I recently began serving as youth pastor at a new church, and I’m thrilled. I served my previous church for 14 years, during which I earned a DMin and wrote a book, so most assumed I’d eventually seek a senior pastor role.
God forced the next step sooner than I expected.
As I submitted resumes for various ministry positions, it rang clear that I couldn’t leave youth ministry. Not yet.
I searched my heart, and I decided to remain in youth ministry for five reasons.
1. Youth ministry is real ministry,
One of the easiest ways to offend a youth minister is to ask when he’s going to become a “real pastor.” Most of the time the question is meant as a compliment (“You’re so gifted; surely you’ll become a pastor?”). But youth ministry is pastoral ministry directed toward teens and their parents.
Youth pastors preach, pray, evangelize the lost, disciple new believers, and equip maturing believers for ministry. They recruit and develop teams of volunteer leaders, counsel students in crisis, make hospital visits, lead service projects and trips, and much more—all things that pastors do.
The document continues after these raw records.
(** X6: lines that the classifier drops (blank lines, bracketed comments,
    program numbers, [%]) can be put anywhere or taken out without any
    change to the result of the parse, to the calls it makes, or to the line
    numbers in its messages. *)
Theorem parse_gcode_ignores_dropped_lines :
  forall (self : MachineClient) (pre junk post : list string),
    Forall (fun raw => survives (strip raw) = false) junk ->
    forall out,
      parse_gcode self (pre ++ junk ++ post) out
      = parse_gcode self (pre ++ post) out.
Proof.
  intros self pre junk post Hjunk out. unfold parse_gcode.
  now rewrite !non_empty_lines_app, (non_empty_lines_skipped Hjunk).
Qed.

(** X6 with a comment, a [%] and a blank line before a line that raises:
    the message cites line 2 with and without them. *)
Lemma parse_gcode_ignores_dropped_lines_witness :
  parse_gcode (__init__ dec_builtins)
    (["N1 M09"] ++ ["(tool)"; "%"; "  "] ++ ["N2 G99"]) []
  = parse_gcode (__init__ dec_builtins) (["N1 M09"] ++ ["N2 G99"]) [].
Proof.
  apply (@parse_gcode_ignores_dropped_lines
           (__init__ dec_builtins) ["N1 M09"] ["(tool)"; "%"; "  "] ["N2 G99"]).
  repeat constructor.
Defined.

(** ** Tokens outside the vocabulary *)

Lemma dict_get_absent (d : dict) (key : string) :
  Forall (fun kv => fst kv <> key) d -> dict_get d key = None.
Proof.
  induction 1 as [|[k v] d Hk _ IH]; simpl; [reflexivity|].
  simpl in Hk. apply String.eqb_neq in Hk. now rewrite Hk.
Qed.

Lemma existsb_eqb_false (tok : string) (codes : list string) :
  existsb (String.eqb tok) codes = false ->
  Forall (fun k => k <> tok) codes.
Proof.
  induction codes as [|k codes IH]; simpl; intros H; constructor.
  - apply orb_false_iff in H as [H _]. apply String.eqb_neq in H. congruence.
  - apply IH. now apply orb_false_iff in H as [_ H].
Qed.

(** A token that starts with G or M and is none of the seventeen codes has
    no entry. *)
Lemma dict_get_unknown_G_M (B : builtins) (tok : string) :
  startswith tok "G" || startswith tok "M" = true ->
  existsb (String.eqb tok) G_M_codes = false ->
  dict_get (_KNOWN_COMMANDS (__init__ B)) tok = None.
Proof.
  intros Hletter Hcodes. apply existsb_eqb_false in Hcodes.
  apply dict_get_absent. unfold G_M_codes in Hcodes.
  assert (Hsingle : forall c, tok = String c "" ->
                    Ascii.eqb "G" c || Ascii.eqb "M" c = true).
  { intros c ->. now rewrite !startswith_char in Hletter. }
  repeat (apply Forall_cons_iff in Hcodes as [?H Hcodes]).
  simpl. repeat (constructor; [simpl; try assumption|]);
    try (intros E; symmetry in E; apply Hsingle in E; discriminate E).
  constructor.
Qed.

(** X7: a token that is reached by the loop and starts with none of the
    letters N, G, M, S, T, F (the empty token between two spaces and a code
    in lower case are such tokens), or that starts with G or M without being
    one of the seventeen codes of the table, ends the parse with the
    unknown-code [RuntimeError], which cites the line and the token; nothing
    is emitted for it. *)
Theorem dispatch_at_outside_vocabulary :
  forall (B : builtins) (parts : list string) (ln ii : nat) (tok : string)
         (out : list event),
    nth_error parts ii = Some tok ->
    first_char_in dispatch_letter tok = false
    \/ (startswith tok "G" || startswith tok "M" = true
        /\ existsb (String.eqb tok) G_M_codes = false) ->
    dispatch_at (__init__ B) parts ln ii out
    = Some (inl (RuntimeError (unknown_code_msg ln tok)), out).
Proof.
  intros B parts ln ii tok out Htok Hcase.
  apply dispatch_at_unknown; [exact Htok | |].
  - rewrite startswith_char. destruct tok as [|c tok']; [reflexivity|].
    destruct Hcase as [H | [H _]].
    + simpl in H. unfold dispatch_letter in H.
      rewrite !orb_false_iff in H. rewrite Ascii.eqb_sym. tauto.
    + rewrite !startswith_char in H.
      destruct (Ascii.eqb_spec "N" c) as [<-|]; [discriminate H | reflexivity].
  - destruct Hcase as [H | [Hletter Hcodes]].
    + destruct tok as [|c tok']; [exact I|]. simpl in H |- *.
      unfold dispatch_letter in H. rewrite !orb_false_iff in H.
      destruct H as [[[[[_ HG] HM] HS] HT] HF].
      now rewrite HG, HM, HS, HT, HF.
    + pose proof (dict_get_unknown_G_M B _ Hletter Hcodes) as Hnone.
      destruct tok as [|c tok']; [exact I|]. simpl.
      rewrite !startswith_char, !(Ascii.eqb_sym _ c) in Hletter.
      rewrite Hletter. exact Hnone.
Qed.

(** X7 on the line [N1 g00 X1] at its second token, a code in lower case. *)
Lemma dispatch_at_outside_vocabulary_witness :
  dispatch_at (__init__ dec_builtins) ["N1"; "g00"; "X1"] 1 1 []
  = Some (inl (RuntimeError (unknown_code_msg 1 "g00")), []).
Proof.
  apply (@dispatch_at_outside_vocabulary
           dec_builtins ["N1"; "g00"; "X1"] 1 1 "g00" [] eq_refl).
  left. reflexivity.
Defined.

(** ** Moves *)

Section Moves.

Variable B : builtins.

Lemma startswith_axes arg :
  startswith arg "X" = true ->
  startswith arg "Y" = false /\ startswith arg "Z" = false.
Proof.
  rewrite !startswith_char. destruct arg as [|c arg']; [discriminate|].
  intros H. apply Ascii.eqb_eq in H as <-. split; reflexivity.
Qed.

Lemma startswith_axes_Y arg :
  startswith arg "Y" = true -> startswith arg "Z" = false.
Proof.
  rewrite !startswith_char. destruct arg as [|c arg']; [discriminate|].
  intros H. apply Ascii.eqb_eq in H as <-. reflexivity.
Qed.
(* ===== verification/Capacity.v ===== *)
(** Capacity: the pure capacity arithmetic, [capacity.math.ts].

    Columns are integers ([Z]); the two places where the source computes with
    fractions (the overallocation factor and the safety margin) go through the
    binary64 operations of [JsNum].  [ceilingFor] returns [None] for the
    source's [null] (no ceiling). *)

From S2P Require Import Prelude JsNum.
From Stdlib Require Import QArith Qround Lqa Lia.

Local Open Scope Z_scope.

(** ** Data *)

Definition UNLIMITED : Z := -1.

Record NodeCapacityInputs := mkInputs {
  memoryTotalMb : Z; memoryReservedMb : Z; memoryOverallocatePct : Z;
  diskTotalMb : Z; diskReservedMb : Z; diskOverallocatePct : Z;
  cpuTotalPercent : Z; cpuReservedPercent : Z; cpuOverallocatePct : Z }.

Record NodeUsage := mkUsage { u_memoryMb : Z; u_diskMb : Z; u_cpuPercent : Z }.

Record ResourceRequest := mkRequest { r_memoryMb : Z; r_diskMb : Z; r_cpuPercent : Z }.

Inductive CapacityStatus := normal | warning | high | critical.

Record CapacityThresholds := mkThresholds { warnPct : Q; highPct : Q; criticalPct : Q }.

Definition DEFAULT_CAPACITY_THRESHOLDS : CapacityThresholds :=
  {| warnPct := 70; highPct := 85; criticalPct := 95 |}.

Inductive CapacityMode := manual | auto.
Inductive CapacityProvenance := prov_auto | prov_manual | prov_unconfigured.

#[export] Instance CapacityMode_eq_dec : EqDecision CapacityMode.
Proof. solve_decision. Defined.
#[export] Instance CapacityProvenance_eq_dec : EqDecision CapacityProvenance.
Proof. solve_decision. Defined.

Record ResolvedDimension := mkResolved {
  detected : option Z; declared : Z; effectiveTotal : Z; safetyMarginPct : Z;
  adminReserve : Z; d_reserved : Z; provenance : CapacityProvenance }.

(** [5 * 60_000] milliseconds. *)
Definition TELEMETRY_STALE_MS : Z := 5 * 60000.

(** [NodeCapacityConfig extends NodeCapacityInputs]; dates are milliseconds. *)
Record NodeCapacityConfig := mkConfig {
  nc_inputs : NodeCapacityInputs;
  capacityMode : string;
  memorySafetyMarginPct : Z; diskSafetyMarginPct : Z; cpuSafetyMarginPct : Z;
  reportedMemoryLimitMb : option Z; reportedMemoryTotalMb : option Z;
  reportedDiskTotalMb : option Z; reportedCpuCount : option Z;
  reportedAt : option Z }.

Record ResolvedCapacity := mkResolvedCapacity {
  rc_inputs : NodeCapacityInputs;
  rc_memory : ResolvedDimension; rc_disk : ResolvedDimension; rc_cpu : ResolvedDimension;
  telemetryStale : bool }.

Record NodeAcceptanceInputs := mkAcceptance {
  a_capacityMode : string; a_maintenanceMode : bool; a_health : string;
  a_memory : ResolvedDimension; a_disk : ResolvedDimension; a_telemetryStale : bool }.

Inductive Dim := memory | disk | cpu.

Definition dimLabel (d : Dim) : string :=
  match d with memory => "memory" | disk => "disk" | cpu => "cpu" end.

Record PlanSlotsResult := mkSlots { slots : option Z; limiting : option Dim }.

(** ** Operations *)

Definition ceilingFor (total reserved overallocatePct : Z) : option Z :=
  if overallocatePct =? UNLIMITED then None
  else if total <=? 0 then None
  else Some (math_floor (fmul (inject_Z (total - reserved))
                              (fadd 1 (fdiv (inject_Z overallocatePct) 100)))).

Definition assertCapacity (label : string) (used requested total reserved pct : Z)
    (unit_ : string) : Res unit :=
  match ceilingFor total reserved pct with
  | None => Ok tt
  | Some ceiling =>
    if used + requested >? ceiling
    then Throw (Conflict ("NO_CAPACITY: node " +:+ label +:+ " would be " +:+ zstr (used + requested)
                          +:+ unit_ +:+ ", ceiling is " +:+ zstr ceiling +:+ unit_))
    else Ok tt
  end.

Definition assertSlots (occupied : Z) (maxSlots : option Z) : Res unit :=
  match maxSlots with
  | None => Ok tt
  | Some m =>
    if occupied >=? m
    then Throw (Conflict ("NO_SLOTS: plan would be " +:+ zstr (occupied + 1) +:+ ", max is " +:+ zstr m))
    else Ok tt
  end.

Definition assertNodeFits (node : NodeCapacityInputs) (usage : NodeUsage) (request : ResourceRequest)
    : Res unit :=
  assertCapacity "memory" (u_memoryMb usage) (r_memoryMb request)
    (memoryTotalMb node) (memoryReservedMb node) (memoryOverallocatePct node) "MB" ;;
  assertCapacity "disk" (u_diskMb usage) (r_diskMb request)
    (diskTotalMb node) (diskReservedMb node) (diskOverallocatePct node) "MB" ;;
  assertCapacity "cpu" (u_cpuPercent usage) (r_cpuPercent request)
    (cpuTotalPercent node) (cpuReservedPercent node) (cpuOverallocatePct node) "%".

(** One row of the [checks] and [dims] tables of the source. *)
Record Check_ := mkCheck {
  c_dim : Dim; c_used : Z; c_requested : Z; c_total : Z; c_reserved : Z;
  c_overallocate : Z; c_unit : string }.

Definition checks (node : NodeCapacityInputs) (usage : NodeUsage) (request : ResourceRequest) : list Check_ :=
  [ mkCheck memory (u_memoryMb usage) (r_memoryMb request) (memoryTotalMb node) (memoryReservedMb node) (memoryOverallocatePct node) "MB";
    mkCheck disk (u_diskMb usage) (r_diskMb request) (diskTotalMb node) (diskReservedMb node) (diskOverallocatePct node) "MB";
    mkCheck cpu (u_cpuPercent usage) (r_cpuPercent request) (cpuTotalPercent node) (cpuReservedPercent node) (cpuOverallocatePct node) "%" ].

Definition fitReason (c : Check_) : list string :=
  match ceilingFor (c_total c) (c_reserved c) (c_overallocate c) with
  | None => []
  | Some ceiling =>
    if c_used c + c_requested c >? ceiling
    then [dimLabel (c_dim c) +:+ ": would be " +:+ zstr (c_used c + c_requested c) +:+ c_unit c
          +:+ ", ceiling is " +:+ zstr ceiling +:+ c_unit c]
    else []
  end.

Definition nodeFitReasons (node : NodeCapacityInputs) (usage : NodeUsage) (request : ResourceRequest)
    : list string :=
  flat_map fitReason (checks node usage request).

Definition capacityStatus (usedPct : Q) (thresholds : CapacityThresholds) : CapacityStatus :=
  if Qle_bool (criticalPct thresholds) usedPct then critical
  else if Qle_bool (highPct thresholds) usedPct then high
  else if Qle_bool (warnPct thresholds) usedPct then warning
  else normal.

Definition resolveDimension (mode : CapacityMode) (declaredTotal declaredReserved marginPct : Z)
    (det : option Z) : ResolvedDimension :=
  match mode with
  | manual => mkResolved det declaredTotal declaredTotal 0 declaredReserved declaredReserved prov_manual
  | auto =>
    match det with
    | None => mkResolved det declaredTotal declaredTotal marginPct declaredReserved declaredReserved prov_unconfigured
    | Some d =>
      let marginAmount := math_round (fdiv (fmul (inject_Z d) (inject_Z marginPct)) 100) in
      mkResolved det declaredTotal d marginPct declaredReserved (marginAmount + declaredReserved) prov_auto
    end
  end.

Definition modeOf (m : string) : CapacityMode := if m =s "auto" then auto else manual.

Definition resolveNodeCapacity (now : Z) (node : NodeCapacityConfig) : ResolvedCapacity :=
  let i := nc_inputs node in
  let mode := modeOf (capacityMode node) in
  let mem := resolveDimension mode (memoryTotalMb i) (memoryReservedMb i) (memorySafetyMarginPct node)
    (match reportedMemoryLimitMb node with Some v => Some v | None => reportedMemoryTotalMb node end) in
  let dsk := resolveDimension mode (diskTotalMb i) (diskReservedMb i) (diskSafetyMarginPct node)
    (reportedDiskTotalMb node) in
  let cp := resolveDimension mode (cpuTotalPercent i) (cpuReservedPercent i) (cpuSafetyMarginPct node)
    (match reportedCpuCount node with Some n => Some (n * 100) | None => None end) in
  let stale := bool_decide (mode = auto) &&
    match reportedAt node with
    | None => true
    | Some t => now - t >? TELEMETRY_STALE_MS
    end in
  {| rc_inputs := {|
       memoryTotalMb := effectiveTotal mem; memoryReservedMb := d_reserved mem;
       memoryOverallocatePct := memoryOverallocatePct i;
       diskTotalMb := effectiveTotal dsk; diskReservedMb := d_reserved dsk;
       diskOverallocatePct := diskOverallocatePct i;
       cpuTotalPercent := effectiveTotal cp; cpuReservedPercent := d_reserved cp;
       cpuOverallocatePct := cpuOverallocatePct i |};
     rc_memory := mem; rc_disk := dsk; rc_cpu := cp; telemetryStale := stale |}.

(** [{ ok: true }] is [None]; [{ ok: false, reason }] is [Some reason]. *)
Definition nodeAcceptsNewServers (node : NodeAcceptanceInputs) : option string :=
  if a_maintenanceMode node then Some "Node is in maintenance mode"
  else if negb (a_capacityMode node =s "auto") then None
  else if (a_health node =s "offline") || (a_health node =s "degraded")
  then Some ("Node is " +:+ a_health node +:+ " — automatic capacity requires a recent heartbeat")
  else if (provenance (a_memory node) =s prov_unconfigured) || (provenance (a_disk node) =s prov_unconfigured)
  then Some "Node is in automatic capacity mode but has not reported hardware telemetry yet"
  else if a_telemetryStale node then Some "Node capacity telemetry is stale"
  else None.

(** The body of the [for (const d of dims)] loop; [best] is the loop variable. *)
Definition slotsStep (best : option (Dim * Z)) (d : Check_) : option (Dim * Z) :=
  if c_requested d <=? 0 then best
  else match ceilingFor (c_total d) (c_reserved d) (c_overallocate d) with
  | None => best
  | Some ceiling =>
    let remaining := Z.max (ceiling - c_used d) 0 in
    let n := math_floor (fdiv (inject_Z remaining) (inject_Z (c_requested d))) in
    match best with
    | None => Some (c_dim d, n)
    | Some (_, b) => if n <? b then Some (c_dim d, n) else best
    end
  end.

Definition slotsForPlanOnNode (node : NodeCapacityInputs) (usage : NodeUsage) (request : ResourceRequest)
    : PlanSlotsResult :=
  match fold_left slotsStep (checks node usage request) None with
  | None => {| slots := None; limiting := None |}
  | Some (label, n) => {| slots := Some n; limiting := Some label |}
  end.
2. Because you can become a pastor doesn’t mean you should.
Youth ministry is excellent preparing ground for the pastorate, so we shouldn’t stigmatize those who serve for a short season before moving into a pastor’s role. Don’t we all want to serve under pastors who understand and appreciate student ministry? Many of those pastors are committed to the next generation. After all, many who transition would have remained in youth ministry if their salary would have allowed it.
But even if gifts emerge that are consistent with more highly respected pastoral roles, it doesn’t mean you should make that transition. If all seasoned youth ministers leave to pursue other endeavors, youth ministry will continue to be criticized for being immature.
I realized that for all my frustration about people asking when I’d become a “real pastor,” I began to wonder the same thing. I don’t know if I was asking it on my own, or if the question’s frequency planted it in my mind. But over time I realized I’d begun to view youth ministry as beneath me, as something I’d outgrown. Others who knew my heart, however, were able to help me discern that my passion in ministry remained fixed on reaching the next generation. It was time for a change, but not yet time to leave youth ministry.
3. Crisis brings clarity.
When my role at my former church dissolved, it forced a transition. While many expected that to be a move “up the ladder,” I found my love for youth ministry was stronger than even I’d realized before. That crisis moment revealed how deeply committed I feel to translating the gospel for the next generation—and I’m not sure that will ever go away. Honestly, I hope it doesn’t.
The apostle Peter insists that trials expose what we really believe, and they sanctify us (1 Pet. 1:6–7). I’m thankful God used that difficult season to further crystallize my calling.
4. No one’s a youth expert for long.
This is one of the truly unique traits of ministry to youth (and children): you have a completely new “congregation” every few years. Students graduate, youth culture changes—and if you don’t adapt, you’re sunk. A lively ministry can become stale and outdated within three years.
The core of our ministry remains biblical, but our students live in a rapidly changing world. Youth ministry presents ongoing opportunities to grow in contextualizing the gospel.
5. Students still need Jesus.
This, in the end, is my hill on which to die. On one hand, my life experience means I have more to offer students than ever before. On the other, the only thing of worth I have to offer to students is the gospel: God saves sinners through Jesus’s death and resurrection. This is the “one thing” that drove Paul, and it’s the greatest treasure we have to offer students (1 Cor. 2:2).
The overlap between those two things is this: I understand the gospel better than I did when I began in ministry. I’ve seen it transform lives. I have a better perspective on culture and the gospel “on-ramps” that direct conversations to the cross. I haven’t outgrown that truth; I’ve grown into it.
Hang in There
So here I am, still serving as a pastor to students, still banking on the power of the gospel to transform lives. Fellow youth workers, if you’re feeling pressure to climb the ministry ladder or simply give up, please reconsider. The Lord may be moving you into a new season of ministry, but maybe not.
No matter what, I pray you’ll remain steadfast in your calling to serve the next generation.